*INSTRUCTIONS FOR THE TASK*. Scan the records below for the line with "Fixpoint readlines (s" and the line with "else match readlines s' with". Repeat those two lines and every line between them exactly, and nothing else.

*RECORDS FOR THIS TASK*.
(** * NetworkMap: node identity, dump classification, extraction and growth

    A shallow embedding of the Python sources
      - [networkmap/node.py]     (class [Node], [Node.__eq__]),
      - [networkmap/parsers.py]  ([guess_data], [guess_dumpfile_type_and_os],
                                  [parse_linux_tr], [parse_linux_arp],
                                  [parse_windows_arp]),
      - [src/netgrapher.py]      ([parse_windows_arp], [augment_from_arp],
                                  [augment_from_route], [augment_from_tr],
                                  [grow_graph]),
    followed by the properties of the specification, each stated over these
    definitions.

    Python values: [str] is [string]; a value that is either a [str] or
    [None] is [option string]; an exception is a constructor of [exn] and a
    call that can raise returns an [outcome].  The regular expressions are
    kept as the pattern texts of the source and run by a backtracking
    matcher for the part of Python's [re] syntax that the source uses. *)

From Stdlib Require Import String Ascii List Bool Arith NArith Lia.
Import ListNotations.
Local Open Scope string_scope.
Local Open Scope list_scope.

(* ------------------------------------------------------------------ *)
(** ** Exceptions and the error monad *)

Inductive exn : Type :=
| MyException (msg : string)
| NotImplementedError (msg : string)
| UnboundLocalError (var : string)
| AttributeError (attr : string)
| IOError (path : string).

Inductive outcome (A : Type) : Type :=
| Return (a : A)
| Raise (e : exn).

Arguments Return {A} a.
Arguments Raise {A} e.

Definition bind {A B : Type} (c : outcome A) (k : A -> outcome B) : outcome B :=
  match c with
  | Return a => k a
  | Raise e => Raise e
  end.

Notation "x <- c ;; k" := (bind c (fun x => k))
  (at level 61, c at next level, right associativity).

(** Boolean equality of [str]-or-[None] values ([==] of Python on them). *)
Definition pystr_eqb (a b : option string) : bool :=
  match a, b with
  | Some x, Some y => String.eqb x y
  | None, None => true
  | _, _ => false
  end.

Lemma pystr_eqb_spec a b : reflect (a = b) (pystr_eqb a b).
Proof.
  destruct a as [x|], b as [y|]; simpl; try (constructor; congruence).
  destruct (String.eqb_spec x y); constructor; congruence.
Qed.

(** Truth value of a [str]-or-[None]: [None] and the empty string are false. *)
Definition truthy (v : option string) : bool :=
  match v with
  | None => false
  | Some EmptyString => false
  | Some _ => true
  end.

Definition newline : ascii := "010"%char.
Definition nl : string := String newline EmptyString.

(* ------------------------------------------------------------------ *)
(** ** Files *)

(** The file system maps a path to the text of the file, when there is one
    that can be read. *)
Definition filesystem : Type := string -> option string.

(** [f.readlines()]: the lines of the text, each with its line terminator
    (the last one may lack it). *)
Fixpoint readlines (s : string) : list string :=
  match s with
  | EmptyString => []
  | String c s' =>
      if Ascii.eqb c newline then String c EmptyString :: readlines s'
      else match readlines s' with
           | [] => [String c EmptyString]
           | l :: ls => String c l :: ls
           end
  end.

(** [with open(dumpfile) as f: ... f.readlines()] *)
Definition open_readlines (fs : filesystem) (dumpfile : string)
  : outcome (list string) :=
  match fs dumpfile with
  | Some text => Return (readlines text)
  | None => Raise (IOError dumpfile)
  end.

(* ------------------------------------------------------------------ *)
(** ** Regular expressions: the part of Python's [re] the source uses *)

Module re.
Lemma is_ready_true (t : task_info) (s s1 : sched) :
  is_ready t s = Ok true s1 <-> ready_now t s /\ s1 = tick s.
Proof.
  rewrite is_ready_unfold. unfold ready_now, wait_over.
  destruct (Z.eqb_spec (is_alive t) 0) as [Ha|Ha].
  { split; [discriminate|]. intros [[? _] _]. contradiction. }
  destruct (Z.eqb_spec (waiting_for t) (-1)) as [Hw|Hw].
  { split.
    - intros [= Hb <-]. apply Z.leb_le in Hb. auto.
    - intros [(_ & _ & Hb) ->]. apply Z.leb_le in Hb. rewrite Hb. reflexivity. }
  destruct (task_at (waiting_for t) s) as [other|] eqn:Ho.
  - destruct (Z.eqb_spec (is_alive other) 0) as [Hd|Hd].
    + split.
      * intros [= Hb <-]. apply Z.leb_le in Hb. eauto 10.
      * intros [(_ & _ & Hb) ->]. apply Z.leb_le in Hb. rewrite Hb. reflexivity.
    + split; [discriminate|].
      intros [(_ & [?|(o & [= <-] & ?)] & _) _]; contradiction.
  - split; [discriminate|].
    intros [(_ & [?|(o & ? & ?)] & _) _]; [contradiction|discriminate].
Qed.

Lemma is_ready_false (t : task_info) (s s1 : sched) :
  is_ready t s = Ok false s1 -> ~ ready_now t s /\ (s1 = s \/ s1 = tick s).
Proof.
  rewrite is_ready_unfold. unfold ready_now, wait_over.
  destruct (Z.eqb_spec (is_alive t) 0) as [Ha|Ha].
  { intros [= <-]. split; [|auto]. intros [? _]. contradiction. }
  destruct (Z.eqb_spec (waiting_for t) (-1)) as [Hw|Hw].
  { intros [= Hb <-]. apply Z.leb_gt in Hb. split; [|auto].
    intros (_ & _ & ?). lia. }
  destruct (task_at (waiting_for t) s) as [other|] eqn:Ho; [|discriminate].
  destruct (Z.eqb_spec (is_alive other) 0) as [Hd|Hd].
  - intros [= Hb <-]. apply Z.leb_gt in Hb. split; [|auto].
    intros (_ & _ & ?). lia.
  - intros [= <-]. split; [|auto].
    intros (_ & [?|(o & [= <-] & ?)] & _); contradiction.
Qed.

(** ** The scan *)

Lemma switch_to_Some (j : Z) (t : task_info) (s : sched) :
  task_at j s = Some t -> switch_to j s = Ok tt (selected j t s).
Proof.
  intros H. unfold switch_to. unfold_m. simpl.
  change (task_at j (with_current_task j s)) with (task_at j s).
  rewrite H. reflexivity.
Qed.

Lemma select_spec_Some (j : Z) (t : task_info) (s : sched) :
  task_at j s = Some t -> select_spec j s = Ok tt (selected j t s).
Proof.
  intros H. unfold select_spec. unfold_m. rewrite H. reflexivity.
Qed.

(** A scan that returns has picked a slot whose record satisfied the three
    conditions against a clock reading taken during the scan; the table is
    otherwise untouched. *)
Lemma scan_Ok (fuel : nat) :
  forall i s s', scan fuel i s = Ok tt s' ->
  exists j t k,
    (time_calls s <= k)%nat /\ task_at j s = Some t /\
    is_alive t <> 0 /\ wait_over t s /\ wake_time t <= now_at s k /\
    s' = selected j t (with_time_calls (S k) s) /\
    (j = i \/ j = 0 \/ 0 < j < num_tasks s).
Proof.
  induction fuel as [|fuel IH]; intros i s s' H; [discriminate|].
  simpl in H. unfold bind at 1, load in H.
  destruct (task_at i s) as [t|] eqn:Ht; [|discriminate].
  unfold bind at 1 in H.
  destruct (is_ready t s) as [[|] s1| |] eqn:Hr; try discriminate.
  - apply is_ready_true in Hr as [(Ha & Hw & Hk) ->].
    rewrite (switch_to_Some i t) in H by exact Ht.
    injection H as <-.
    exists i, t, (time_calls s). repeat split; auto.
  - apply is_ready_false in Hr as [_ Hs1].
    unfold bind, gets in H.
    apply IH in H as (j & t' & k & Hk & Hj & Ha & Hw & Hwk & -> & Hrange).
    destruct Hs1 as [-> | ->].
    + exists j, t', k. repeat split; auto.
      destruct Hrange as [-> | ?]; [|auto]. right.
      apply task_at_Some in Ht as [Ht _].
      destruct (Z.geb_spec (i + 1) (num_tasks s)); lia.
    + exists j, t', k. simpl in Hk. repeat split; auto; try lia.
      destruct Hrange as [-> | ?]; [|auto]. right.
      apply task_at_Some in Ht as [Ht _]. simpl.
      destruct (Z.geb_spec (i + 1) (num_tasks s)); lia.
Qed.

(** ** Preservation of the invariant *)

Lemma sched_inv_table (s : sched) : sched_inv s -> table_inv s.
Proof.
  intros [Hlen (_ & _ & Hn) Hu _]. repeat split; auto.
Qed.

Lemma table_inv_put (i : Z) (u : task_info) (s : sched) :
  table_inv s -> 0 <= i < num_tasks s -> table_inv (put_task i u s).
Proof.
  intros (Hlen & Hn & Hu) Hi. repeat split; auto.
  - simpl. rewrite length_insert. exact Hlen.
  - intros j Hj. rewrite task_at_put_ne by (simpl in Hj; lia).
    apply Hu. exact Hj.
Qed.

(** A live record sits in a claimed slot. *)
Lemma alive_claimed (j : Z) (t : task_info) (s : sched) :
  table_inv s -> task_at j s = Some t -> is_alive t <> 0 ->
  0 <= j < num_tasks s.
Proof.
  intros (_ & _ & Hu) Hj Ha.
  pose proof (task_at_Some _ _ _ Hj) as [Hr _].
  destruct (Z.lt_ge_cases j (num_tasks s)) as [?|Hge]; [lia|].
  rewrite Hu in Hj by lia. injection Hj as <-. contradiction.
Qed.

Lemma selected_inv (j : Z) (t : task_info) (k : nat) (s : sched) :
  table_inv s -> task_at j s = Some t -> is_alive t <> 0 ->
  wake_time t <= now_at s k ->
  sched_inv (selected j t (with_time_calls (S k) s)).
Proof.
  intros Ht Hj Ha Hk.
  pose proof (alive_claimed _ _ _ Ht Hj Ha) as Hr.
  destruct Ht as (Hlen & Hn & Hu).
  split.
  - simpl. rewrite length_insert. exact Hlen.
  - unfold index_inv. simpl. lia.
  - intros i Hi. simpl in Hi.
    rewrite task_at_selected_ne by lia. apply Hu. exact Hi.
  - exists (set_waiting_for (-1) t). split; [|split; [|split]].
    + apply (task_at_selected_eq j (with_time_calls (S k) s) t). exact Hj.
    + exact Ha.
    + reflexivity.
    + right. exists k. split; [simpl; lia|exact Hk].
Qed.

Lemma scan_inv (fuel : nat) (i : Z) (s s' : sched) :
  table_inv s -> scan fuel i s = Ok tt s' -> sched_inv s'.
Proof.
  intros Ht H.
  apply scan_Ok in H as (j & t & k & _ & Hj & Ha & _ & Hk & -> & _).
  apply selected_inv; assumption.
Qed.

(** What the calls that end in a scan do before it. *)
Lemma task_wait_unfold (fuel : nat) (h : Z) (s : sched) :
  task_wait fuel h s =
  match task_at (current_task s) s with
  | Some t =>
      scan fuel (current_task s + 1)
           (put_task (current_task s) (set_waiting_for h t) s)
  | None => OutOfBounds (current_task s) s
  end.
Proof.
  unfold task_wait, schedule_next. unfold_m.
  destruct (task_at (current_task s) s); reflexivity.
Qed.

Lemma task_sleep_unfold (fuel : nat) (ms : Z) (s : sched) :
  task_sleep fuel ms s =
  match task_at (current_task s) s with
  | Some t =>
      scan fuel (current_task s + 1)
           (put_task (current_task s)
              (set_wake_time (to_size_t (now_at s (time_calls s) + ms)) t)
              (tick s))
  | None => OutOfBounds (current_task s) (tick s)
  end.
Proof.
  unfold task_sleep, schedule_next. unfold_m. simpl.
  change (task_at (current_task s) (with_time_calls (S (time_calls s)) s))
    with (task_at (current_task s) s).
  destruct (task_at (current_task s) s); reflexivity.
Qed.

*ANSWER BOX*.
Fixpoint readlines (s : string) : list string :=
  match s with
  | EmptyString => []
  | String c s' =>
      if Ascii.eqb c newline then String c EmptyString :: readlines s'
      else match readlines s' with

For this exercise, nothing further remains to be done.